Ces questions d’ordre économique ne doivent néanmoins pas faire penser qu’il n’y pas une vraie demande de la part du public. Il y a une demande et c’est ce qui explique le temps moyen de lecture important sur Ijsberg, de 25mn environ.
Ce fut ensuite au tour d’Anthony Cotes, de (re) présenter son projet ‘Le Sasurai’ qu’il avait proposé quelques jours auparavant à la MediaLabSession. L’objectif avec le Sasurai est de donner à vivre, et de proposer une immersion par le newsgame afin que l’internaute puisse devenir un acteur et non plus un spectateur. Pour plus d’infos sur ce projet, n’hésitez pas à aller lire le précédent article de PressLab.
La question de l’interactivité
Mais cet intérêt pour le ludique et d’une façon générale, l’interactivité n’est pas au goût de tout le monde. Bertrand Gaudillère la considère comme gadget et desservant l’information pure et dure. Pour lui, le modèle du webdoc c’est ‘Alma, une enfant de la violence’ où l’interactivité ne vient pas empiéter sur le récit (pour rappel, PressLab avait rencontré Isabelle Fougère, co-auteure de ce webdoc)

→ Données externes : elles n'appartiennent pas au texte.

Lemma ReassemblyComplete_offers s ac out :
  chan_closed out = false ->
  wp (ReassemblyComplete s ac out) (fun '(keep, s', out', log) =>
    keep = false /\ offers_ok (complete_offers s ac) out (s', out', log)).
Proof.
  intros Hc. unfold ReassemblyComplete. go_step. eapply wp_mono; [exact (guarded_flush s true ac out Hc)|].
  intros [[s1 out1] log1] [[= -> E1] C1]. go_step.
  eapply wp_mono; [exact (guarded_flush (set_buffer s true []) false ac out1 (proj1 C1))|].
  intros [[s2 out2] log2] [[= -> E2] C2]. go_step. unfold emitCloseLocked. rewrite extractPorts_ret.
  cbn [mbind outcome_bind]. go_step. eapply wp_mono; [by apply try_send_log, C2|].
  intros [out3 sent] C3. cbn [mbind outcome_bind wp]. split; [done|]. split.
  - unfold complete_offers. rewrite !map_app, E1, E2. done.
  - eauto using channel_after_trans.
Qed.

(** ** The stage *)

(** The stream objects by their address, the channel and what its consumer has
    received. *)
Record stage := { streams : gmap nat biStream; output : channel StreamData; received : list StreamData }.

(** The calls of the engine, and the consumer's receives between them. *)
Inductive call :=
| CallNew (h : nat) (netFlow tcpFlow : flow)
| CallReassembledSG (h : nat) (data : bytes) (isClient : bool) (ac : option Z)
| CallReassemblyComplete (h : nat) (ac : option Z)
| Receive.

Definition with_stream (st : stage) (h : nat) (s : biStream) (out : channel StreamData) : stage :=
  {| streams := <[h := s]> (streams st); output := out; received := received st |}.

(** A call, and what it gives to the channel, tagged with the stream. *)
Definition exec_call (c : call) (st : stage) : outcome (stage * list (nat * (StreamData * bool))) :=
  match c with
  | CallNew h n t => Ret (with_stream st h (New n t) (output st), [])
  | CallReassembledSG h data cl ac =>
      match streams st !! h with
      | None => Ret (st, [])
      | Some s => '(s, out, log) ← ReassembledSG s data cl ac (output st);
                  Ret (with_stream st h s out, map (pair h) log)
      end
  | CallReassemblyComplete h ac =>
      match streams st !! h with
      | None => Ret (st, [])
      | Some s => '(_, s, out, log) ← ReassemblyComplete s ac (output st);
                  Ret (with_stream st h s out, map (pair h) log)
      end
  | Receive =>
      match recv_chan (output st) with
      | Some (Some m, out) => Ret ({| streams := streams st; output := out; received := received st ++ [m] |}, [])
      | _ => Ret (st, [])
      end
  end.
(* ===== verification/Output.v ===== *)
(** * The Kafka producer ([internal/output/kafka.go])

    The configuration the producer keeps, its writers, the key that partitions
    messages, the loop of a worker, and starting and stopping. The Kafka client
    is not part of the model: a writer is the configuration it is made with, and
    writing a message is an effect whose failure is only logged. The serializer
    is an interface here; [EventJson.v] has its implementation. *)

From S2P Require Import Prelude.
From S2P Require Import GoStrings.
From S2P Require Import Event.

(** ** 64-bit FNV-1a ([hash/fnv]) *)

Definition fnv_offset64 : Z := 14695981039346656037.
Definition fnv_prime64 : Z := 1099511628211.

Definition fnv1a_step (h : Z) (b : byte) : Z := uint64 (Z.lxor h (u8 b) * fnv_prime64).

(** [h.Write(data)] on a hash with state [h]. *)
Definition fnv1a_write (h : Z) (data : bytes) : Z := fold_left fnv1a_step data h.

(** Test vectors of the FNV reference. *)
Lemma fnv1a_a : fnv1a_write fnv_offset64 (str "a") = 0xaf63dc4c8601ec8c.
Proof. vm_compute. reflexivity. Qed.

Lemma fnv1a_foobar : fnv1a_write fnv_offset64 (str "foobar") = 0x85944171f73967e8.
Proof. vm_compute. reflexivity. Qed.

Lemma fnv1a_write_app h k l : fnv1a_write h (k ++ l) = fnv1a_write (fnv1a_write h k) l.
Proof. unfold fnv1a_write. apply fold_left_app. Qed.

(** [output.Serializer]; [JSONSerializer] is one. *)
Class Serializer := { Marshal : ProtocolEvent -> result bytes }.

(** A serializer that gives the name of the protocol. *)
Definition name_serializer : Serializer := {| Marshal ev := OkR (Protocol ev) |}.

Module Output.

Record KafkaConfig := {
  Brokers : list bytes; Topic : bytes; BatchSize : Z; BatchTimeout : Z; Compression : bytes;
  RequiredAcks : Z; NumWorkers : Z; MaxMessageBytes : Z;
}.

(** The configuration [NewProducer] keeps; times are in nanoseconds. *)
Definition producer_defaults (cfg : KafkaConfig) : KafkaConfig :=
  {| Brokers := Brokers cfg; Topic := Topic cfg;
     BatchSize := if BatchSize cfg <=? 0 then 100 else BatchSize cfg;
     BatchTimeout := if BatchTimeout cfg <=? 0 then 500 * 1000000 else BatchTimeout cfg;
     Compression := Compression cfg;
     RequiredAcks := if RequiredAcks cfg =? 0 then 1 else RequiredAcks cfg;
     NumWorkers := if NumWorkers cfg <=? 0 then 1 else NumWorkers cfg;
     MaxMessageBytes := if MaxMessageBytes cfg <=? 0 then 2 ^ 20 else MaxMessageBytes cfg |}.

(** [kafka.Gzip], [kafka.Snappy], [kafka.Lz4] and no compression *)
Inductive codec := NoCompression | Gzip | Snappy | Lz4.

Definition compressionCodec (name : bytes) : codec :=
  if bool_decide (name = str "lz4") then Lz4
  else if bool_decide (name = str "snappy") then Snappy
  else if bool_decide (name = str "gzip") then Gzip
  else NoCompression.

(** [kafka.Writer], the fields that are set *)
Record Writer := {
  Addr : list bytes; w_Topic : bytes; Async : bool; w_BatchSize : Z; w_BatchTimeout : Z;
  MaxAttempts : Z; w_RequiredAcks : Z; w_Compression : codec;
}.

Definition writer_of (cfg : KafkaConfig) : Writer :=
  {| Addr := Brokers cfg; w_Topic := Topic cfg; Async := true; w_BatchSize := BatchSize cfg;
     w_BatchTimeout := BatchTimeout cfg; MaxAttempts := 3; w_RequiredAcks := RequiredAcks cfg;
     w_Compression := compressionCodec (Compression cfg) |}.

Record Producer := { cfg : KafkaConfig; writers : list Writer; input : channel ProtocolEvent }.

(** The array of writers is taken to fit in memory, as with [make_chan]. *)
Definition NewProducer (c : KafkaConfig) (inputSize : Z) : outcome Producer :=
  let c := producer_defaults c in
  input ← make_chan inputSize;
  Ret {| cfg := c; writers := repeat (writer_of c) (Z.to_nat (NumWorkers c)); input := input |}.

(** [Start]: the writer of each worker it spawns. *)
Definition Start (p : Producer) : outcome (list Writer) :=
  foldr (fun idx o => w ← index (writers p) idx; l ← o; Ret (w :: l)) (Ret [])
    (seqZ 0 (NumWorkers (cfg p))).

(** [Stop], once the workers have finished; [close_error] is what closing a
    writer returns. *)
Definition Stop (close_error : Writer -> option bytes) (p : Producer) : outcome (option bytes * Producer) :=
  input ← close_chan (input p);
  Ret (head (omap close_error (writers p)), {| cfg := cfg p; writers := writers p; input := input |}).

Definition flowKey (ev : ProtocolEvent) : bytes :=
  let h := fnv1a_write fnv_offset64 (SrcIP ev) in
  let h := fnv1a_write h (DstIP ev) in
  let h := fnv1a_write h (be_bytes 4 (uint32 (SrcPort ev))) in
  let h := fnv1a_write h (be_bytes 4 (uint32 (DstPort ev))) in
  be_bytes 8 h.

(** [kafka.Message] *)
Record Message := { Key : bytes; Value : bytes }.

Section Worker.
Context `{Serializer}.

(** [worker] on the events it receives before its input is closed or the
    context is done: the messages it writes. *)
Fixpoint worker (events : list ProtocolEvent) : list Message :=
  match events with
  | [] => []
  | ev :: events' =>
      match Marshal ev with
      | ErrR _ => worker events'
      | OkR data => {| Key := flowKey ev; Value := data |} :: worker events'
      end
  end.

(** The key of every event of a connection. *)
Definition flow_key (meta : ConnMeta) : bytes :=
  be_bytes 8 (fnv1a_write fnv_offset64
    (m_SrcIP meta ++ m_DstIP meta ++ be_bytes 4 (uint32 (m_SrcPort meta))
     ++ be_bytes 4 (uint32 (m_DstPort meta)))).

Lemma flowKey_of_flow meta ev : of_flow meta ev -> flowKey ev = flow_key meta.
Proof.
  intros (Hs & Hd & Hsp & Hdp). unfold flowKey, flow_key.
  by rewrite Hs, Hd, Hsp, Hdp, !fnv1a_write_app.
Qed.

Lemma worker_keys meta events :
  Forall (of_flow meta) events -> Forall (fun m => Key m = flow_key meta) (worker events).
Proof.
  intros Hf. induction Hf as [|ev events Hev Hf IH]; cbn [worker]; [constructor|].
  destruct (Marshal ev); [|done]. constructor; [by apply flowKey_of_flow|done].
Qed.
End Worker.

(** The configuration the producer keeps is usable whatever it is given: at
    least one worker, positive batch limits and message size, and
    acknowledgements that are not zero; one that already is so is kept. *)
Theorem producer_config c :
  let d := producer_defaults c in
  0 < NumWorkers d /\ 0 < BatchSize d /\ 0 < BatchTimeout d /\ 0 < MaxMessageBytes d /\
  RequiredAcks d <> 0 /\ producer_defaults d = d.
Proof.
  destruct c as [br tp bs bt cp ra nw mm]. unfold producer_defaults. cbn.
  destruct (nw <=? 0) eqn:E1, (bs <=? 0) eqn:E2, (bt <=? 0) eqn:E3, (mm <=? 0) eqn:E4,
    (ra =? 0) eqn:E5; cbn; rewrite ?E1, ?E2, ?E3, ?E4, ?E5; repeat split; lia || done.
Qed.

(** Indexing every position of a list gives the list. *)
Lemma index_all {A} (pre l : list A) :
  foldr (fun idx o => w ← index (pre ++ l) idx; k ← o; Ret (w :: k)) (Ret [])
    (seqZ (len pre) (len l)) = Ret l.
Proof.
  revert pre. induction l as [|x l IH]; intros pre; [done|].
  rewrite len_cons. rewrite seqZ_cons by (pose proof (len_nonneg l); lia). cbn [foldr].
  rewrite (index_ret _ _ x).
  - cbn [mbind outcome_bind]. specialize (IH (pre ++ [x])). rewrite <- app_assoc in IH. cbn [app] in IH.
    replace (Z.succ (len pre)) with (len (pre ++ [x])) by lens.
    replace (Z.pred (1 + len l)) with (len l) by lia. by rewrite IH.
  - apply len_nonneg.
  - unfold len. rewrite Nat2Z.id. apply list_lookup_middle. done.
Qed.

(** The life of a producer: with any configuration and a channel size that is
    not negative it is made, every worker finds its writer, all writers are
    alike, and it can be stopped once; a second [Stop] panics. *)
Theorem producer_lifecycle c n close_error :
  0 <= n ->
  exists p p' e, NewProducer c n = Ret p /\ Start p = Ret (writers p) /\
    len (writers p) = NumWorkers (cfg p) /\
    Forall (fun w => w = writer_of (producer_defaults c)) (writers p) /\
    chan_cap (input p) = n /\ Stop close_error p = Ret (e, p') /\
    Stop close_error p' = Panic CloseOfClosedChannel.
Proof.
  intros Hn. unfold NewProducer, make_chan. replace (n <? 0) with false by lia. cbn [mbind outcome_bind].
  destruct (producer_config c) as (Hw & _). set (d := producer_defaults c) in *.
  set (p := {| cfg := d |}). assert (Hl : len (writers p) = NumWorkers d).
  { unfold p, len. cbn [writers]. rewrite repeat_length. lia. }
  exists p. eexists _, _. split; [done|]. split.
  { unfold Start. cbn [cfg p]. rewrite <- Hl. exact (index_all [] (writers p)). }
  split; [done|]. split; [|by repeat split].
  apply List.Forall_forall. intros w Hin. by apply repeat_spec in Hin.
Qed.
End Output.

Alors effectivement l’interactivité n’est pas la solution miracle. Romain Jeanticou affirme qu’il faut faire « attention à ne pas faire des webdocs incompréhensibles en multipliant les outils, l’important reste l’histoire« . Même constat selon lui pour le long format: ‘un article papier ne sera pas plus intéressant parce qu’on y ajoute plein d’options en ligne. » Néanmoins, il serait malavisé de rester sur une vision classique de l’information, car l’interactivité, quelle que soit sa forme, fait désormais partie intégrante des usages et des attentes. (A ce propos je vous invite à lire l’intéressant papier ‘Les cinq paradoxes d’une presse qui se meurt’ de Nicolas Becquet qui déplore le fait que l’ « on écrit sur le papier comme on l’aurait fait sur support papier, mais avec plus de place »).
Mais si Alma a été citée comme référence, un autre webdoc a été salué pour son travail, et il s’agit du ‘Mystère de de Grimouville’, dont Romain Jeanticou est co-auteur avec son acolyte (et co rédacteur en chef du 4 Heures), Charles-Henry Groult. Le webdoc, récompensé en 2013 par le 1er prix ‘Webdoc Figra’, raconte « le petit village de Grimouville (144 habitants), au coeur de la campagne normande, qui est hanté par un mystère depuis près de quatre ans. Toutes les semaines, dans la nuit du vendredi au samedi, un anonyme colle une affiche blanche sur le mur du cimetière. Il y inscrit au pochoir un numéro, qui augmente chaque semaine. Quand commence l’enquête, nous en sommes au numéro 194. Performance artistique ? Acte politique ? Signe de deuil ? Chaque habitant y va de son interprétation mais le chiffre intrigue.. » Romain Jeanticou revient sur cette expérience et petit succès puisqu’il a réuni non seulement 50 000 vues en une journée, mais que le webdoc était vu dans son intégralité, ce qui était clairement l’objectif: il y avait une « Volonté de faire court pour que les gens aillent jusqu’au bout ». Pari tenu donc.
La soirée s’est terminée par le visionnage d’un extrait de ‘L’esprit de Gezi’. L’esprit de Gezi s’attache à la résistance pacifique et créative de la jeunesse Stambouliote contre le pouvoir. Bertrand Gaudillère est revenu sur ce projet, sa création et surtout sur le fait que ‘En tant que journaliste, on doit partir du constat qu’une diffusion Internet n’aura pas les mêmes enjeux pour les protagonistes qu’une version papier.’ Effectivement Internet, contrairement à un support papier, offre non seulement une certaine visibilité mais également une certaine pérennité. Dans certains pays policés et répressifs, cette possibilité d’évoquer son histoire, son combat peut être dangereuse, raison pour laquelle il est capital de ne pas trahir leurs paroles.